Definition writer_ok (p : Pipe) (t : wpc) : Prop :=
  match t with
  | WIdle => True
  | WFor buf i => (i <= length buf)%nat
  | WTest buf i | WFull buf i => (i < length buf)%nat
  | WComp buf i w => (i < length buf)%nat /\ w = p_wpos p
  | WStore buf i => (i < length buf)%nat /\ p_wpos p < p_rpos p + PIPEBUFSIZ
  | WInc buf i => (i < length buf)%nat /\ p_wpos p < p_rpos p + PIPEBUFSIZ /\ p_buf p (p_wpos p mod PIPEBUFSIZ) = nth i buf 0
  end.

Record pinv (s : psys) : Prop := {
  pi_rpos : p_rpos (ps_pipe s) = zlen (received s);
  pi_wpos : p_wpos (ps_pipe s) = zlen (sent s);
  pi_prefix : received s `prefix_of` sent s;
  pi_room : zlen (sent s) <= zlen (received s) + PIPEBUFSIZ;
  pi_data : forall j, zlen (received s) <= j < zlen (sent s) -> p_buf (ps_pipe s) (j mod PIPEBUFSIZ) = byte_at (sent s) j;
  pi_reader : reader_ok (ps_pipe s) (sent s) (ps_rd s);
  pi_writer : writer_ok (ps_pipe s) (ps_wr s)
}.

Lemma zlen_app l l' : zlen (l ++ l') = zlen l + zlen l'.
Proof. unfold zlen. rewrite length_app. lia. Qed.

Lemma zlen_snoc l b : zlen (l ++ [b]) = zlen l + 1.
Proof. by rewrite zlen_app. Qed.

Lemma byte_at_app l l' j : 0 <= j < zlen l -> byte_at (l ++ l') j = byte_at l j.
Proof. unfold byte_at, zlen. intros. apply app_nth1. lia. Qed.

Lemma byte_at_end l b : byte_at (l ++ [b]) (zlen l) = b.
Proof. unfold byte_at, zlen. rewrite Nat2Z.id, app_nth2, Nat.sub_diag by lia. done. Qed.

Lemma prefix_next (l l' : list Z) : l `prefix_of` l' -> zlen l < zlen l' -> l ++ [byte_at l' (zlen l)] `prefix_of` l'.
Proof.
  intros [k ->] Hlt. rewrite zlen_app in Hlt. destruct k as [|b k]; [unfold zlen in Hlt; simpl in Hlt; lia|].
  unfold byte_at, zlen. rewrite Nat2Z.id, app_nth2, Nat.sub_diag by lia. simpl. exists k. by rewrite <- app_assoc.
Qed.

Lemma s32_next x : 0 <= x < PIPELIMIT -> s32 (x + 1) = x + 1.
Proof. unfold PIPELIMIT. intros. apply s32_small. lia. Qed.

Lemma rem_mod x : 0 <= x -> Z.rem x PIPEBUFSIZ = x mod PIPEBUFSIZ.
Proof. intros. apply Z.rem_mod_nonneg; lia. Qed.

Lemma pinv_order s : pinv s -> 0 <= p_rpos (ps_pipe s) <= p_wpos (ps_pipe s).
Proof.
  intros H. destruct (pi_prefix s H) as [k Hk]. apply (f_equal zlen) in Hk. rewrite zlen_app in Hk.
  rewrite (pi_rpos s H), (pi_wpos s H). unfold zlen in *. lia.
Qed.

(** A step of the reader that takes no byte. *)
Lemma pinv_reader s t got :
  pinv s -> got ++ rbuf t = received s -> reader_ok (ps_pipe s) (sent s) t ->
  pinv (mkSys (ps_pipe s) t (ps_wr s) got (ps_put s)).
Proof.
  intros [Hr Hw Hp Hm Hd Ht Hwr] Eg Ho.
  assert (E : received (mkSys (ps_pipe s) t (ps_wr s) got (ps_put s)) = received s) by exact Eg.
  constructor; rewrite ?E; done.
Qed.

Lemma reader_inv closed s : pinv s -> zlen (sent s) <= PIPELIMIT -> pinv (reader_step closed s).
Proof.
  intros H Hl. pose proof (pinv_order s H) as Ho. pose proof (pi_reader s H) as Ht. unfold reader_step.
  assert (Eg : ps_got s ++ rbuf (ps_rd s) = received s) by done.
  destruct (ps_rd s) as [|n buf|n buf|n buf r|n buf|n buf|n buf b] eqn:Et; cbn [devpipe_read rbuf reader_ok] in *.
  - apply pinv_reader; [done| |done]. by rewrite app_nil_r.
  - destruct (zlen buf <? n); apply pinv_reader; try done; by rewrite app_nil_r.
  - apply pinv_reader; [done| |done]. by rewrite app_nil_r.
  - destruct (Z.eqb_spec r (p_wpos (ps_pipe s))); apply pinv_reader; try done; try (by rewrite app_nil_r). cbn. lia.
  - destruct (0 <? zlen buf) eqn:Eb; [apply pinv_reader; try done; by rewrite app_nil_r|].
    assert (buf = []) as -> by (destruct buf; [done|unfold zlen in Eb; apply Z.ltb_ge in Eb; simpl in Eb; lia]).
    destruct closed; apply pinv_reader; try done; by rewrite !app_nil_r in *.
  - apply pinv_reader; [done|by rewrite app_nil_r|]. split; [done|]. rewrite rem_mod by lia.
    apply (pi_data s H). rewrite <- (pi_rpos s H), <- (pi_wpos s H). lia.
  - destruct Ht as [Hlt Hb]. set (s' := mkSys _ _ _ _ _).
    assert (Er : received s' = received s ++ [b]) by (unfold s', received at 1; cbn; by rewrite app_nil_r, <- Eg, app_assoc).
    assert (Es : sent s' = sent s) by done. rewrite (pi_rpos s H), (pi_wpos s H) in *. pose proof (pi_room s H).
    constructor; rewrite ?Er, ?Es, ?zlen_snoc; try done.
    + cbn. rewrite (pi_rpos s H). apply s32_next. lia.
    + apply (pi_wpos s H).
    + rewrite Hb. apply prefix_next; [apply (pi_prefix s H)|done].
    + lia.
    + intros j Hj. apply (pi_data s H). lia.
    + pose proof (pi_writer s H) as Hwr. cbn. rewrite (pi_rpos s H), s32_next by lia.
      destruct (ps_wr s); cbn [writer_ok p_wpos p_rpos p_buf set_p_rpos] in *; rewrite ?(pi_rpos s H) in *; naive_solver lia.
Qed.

* * * * *

Work request: Your reply should repeat the entire listing, word for word and complete.

Reply:
Definition writer_ok (p : Pipe) (t : wpc) : Prop :=
  match t with
  | WIdle => True
  | WFor buf i => (i <= length buf)%nat
  | WTest buf i | WFull buf i => (i < length buf)%nat
  | WComp buf i w => (i < length buf)%nat /\ w = p_wpos p
  | WStore buf i => (i < length buf)%nat /\ p_wpos p < p_rpos p + PIPEBUFSIZ
  | WInc buf i => (i < length buf)%nat /\ p_wpos p < p_rpos p + PIPEBUFSIZ /\ p_buf p (p_wpos p mod PIPEBUFSIZ) = nth i buf 0
  end.

Record pinv (s : psys) : Prop := {
  pi_rpos : p_rpos (ps_pipe s) = zlen (received s);
  pi_wpos : p_wpos (ps_pipe s) = zlen (sent s);
  pi_prefix : received s `prefix_of` sent s;
  pi_room : zlen (sent s) <= zlen (received s) + PIPEBUFSIZ;
  pi_data : forall j, zlen (received s) <= j < zlen (sent s) -> p_buf (ps_pipe s) (j mod PIPEBUFSIZ) = byte_at (sent s) j;
  pi_reader : reader_ok (ps_pipe s) (sent s) (ps_rd s);
  pi_writer : writer_ok (ps_pipe s) (ps_wr s)
}.

Lemma zlen_app l l' : zlen (l ++ l') = zlen l + zlen l'.
Proof. unfold zlen. rewrite length_app. lia. Qed.

Lemma zlen_snoc l b : zlen (l ++ [b]) = zlen l + 1.
Proof. by rewrite zlen_app. Qed.

Lemma byte_at_app l l' j : 0 <= j < zlen l -> byte_at (l ++ l') j = byte_at l j.
Proof. unfold byte_at, zlen. intros. apply app_nth1. lia. Qed.

Lemma byte_at_end l b : byte_at (l ++ [b]) (zlen l) = b.
Proof. unfold byte_at, zlen. rewrite Nat2Z.id, app_nth2, Nat.sub_diag by lia. done. Qed.

Lemma prefix_next (l l' : list Z) : l `prefix_of` l' -> zlen l < zlen l' -> l ++ [byte_at l' (zlen l)] `prefix_of` l'.
Proof.
  intros [k ->] Hlt. rewrite zlen_app in Hlt. destruct k as [|b k]; [unfold zlen in Hlt; simpl in Hlt; lia|].
  unfold byte_at, zlen. rewrite Nat2Z.id, app_nth2, Nat.sub_diag by lia. simpl. exists k. by rewrite <- app_assoc.
Qed.

Lemma s32_next x : 0 <= x < PIPELIMIT -> s32 (x + 1) = x + 1.
Proof. unfold PIPELIMIT. intros. apply s32_small. lia. Qed.

Lemma rem_mod x : 0 <= x -> Z.rem x PIPEBUFSIZ = x mod PIPEBUFSIZ.
Proof. intros. apply Z.rem_mod_nonneg; lia. Qed.

Lemma pinv_order s : pinv s -> 0 <= p_rpos (ps_pipe s) <= p_wpos (ps_pipe s).
Proof.
  intros H. destruct (pi_prefix s H) as [k Hk]. apply (f_equal zlen) in Hk. rewrite zlen_app in Hk.
  rewrite (pi_rpos s H), (pi_wpos s H). unfold zlen in *. lia.
Qed.

(** A step of the reader that takes no byte. *)
Lemma pinv_reader s t got :
  pinv s -> got ++ rbuf t = received s -> reader_ok (ps_pipe s) (sent s) t ->
  pinv (mkSys (ps_pipe s) t (ps_wr s) got (ps_put s)).
Proof.
  intros [Hr Hw Hp Hm Hd Ht Hwr] Eg Ho.
  assert (E : received (mkSys (ps_pipe s) t (ps_wr s) got (ps_put s)) = received s) by exact Eg.
  constructor; rewrite ?E; done.
Qed.

Lemma reader_inv closed s : pinv s -> zlen (sent s) <= PIPELIMIT -> pinv (reader_step closed s).
Proof.
  intros H Hl. pose proof (pinv_order s H) as Ho. pose proof (pi_reader s H) as Ht. unfold reader_step.
  assert (Eg : ps_got s ++ rbuf (ps_rd s) = received s) by done.
  destruct (ps_rd s) as [|n buf|n buf|n buf r|n buf|n buf|n buf b] eqn:Et; cbn [devpipe_read rbuf reader_ok] in *.
  - apply pinv_reader; [done| |done]. by rewrite app_nil_r.
  - destruct (zlen buf <? n); apply pinv_reader; try done; by rewrite app_nil_r.
  - apply pinv_reader; [done| |done]. by rewrite app_nil_r.
  - destruct (Z.eqb_spec r (p_wpos (ps_pipe s))); apply pinv_reader; try done; try (by rewrite app_nil_r). cbn. lia.
  - destruct (0 <? zlen buf) eqn:Eb; [apply pinv_reader; try done; by rewrite app_nil_r|].
    assert (buf = []) as -> by (destruct buf; [done|unfold zlen in Eb; apply Z.ltb_ge in Eb; simpl in Eb; lia]).
    destruct closed; apply pinv_reader; try done; by rewrite !app_nil_r in *.
  - apply pinv_reader; [done|by rewrite app_nil_r|]. split; [done|]. rewrite rem_mod by lia.
    apply (pi_data s H). rewrite <- (pi_rpos s H), <- (pi_wpos s H). lia.
  - destruct Ht as [Hlt Hb]. set (s' := mkSys _ _ _ _ _).
    assert (Er : received s' = received s ++ [b]) by (unfold s', received at 1; cbn; by rewrite app_nil_r, <- Eg, app_assoc).
    assert (Es : sent s' = sent s) by done. rewrite (pi_rpos s H), (pi_wpos s H) in *. pose proof (pi_room s H).
    constructor; rewrite ?Er, ?Es, ?zlen_snoc; try done.
    + cbn. rewrite (pi_rpos s H). apply s32_next. lia.
    + apply (pi_wpos s H).
    + rewrite Hb. apply prefix_next; [apply (pi_prefix s H)|done].
    + lia.
    + intros j Hj. apply (pi_data s H). lia.
    + pose proof (pi_writer s H) as Hwr. cbn. rewrite (pi_rpos s H), s32_next by lia.
      destruct (ps_wr s); cbn [writer_ok p_wpos p_rpos p_buf set_p_rpos] in *; rewrite ?(pi_rpos s H) in *; naive_solver lia.
Qed.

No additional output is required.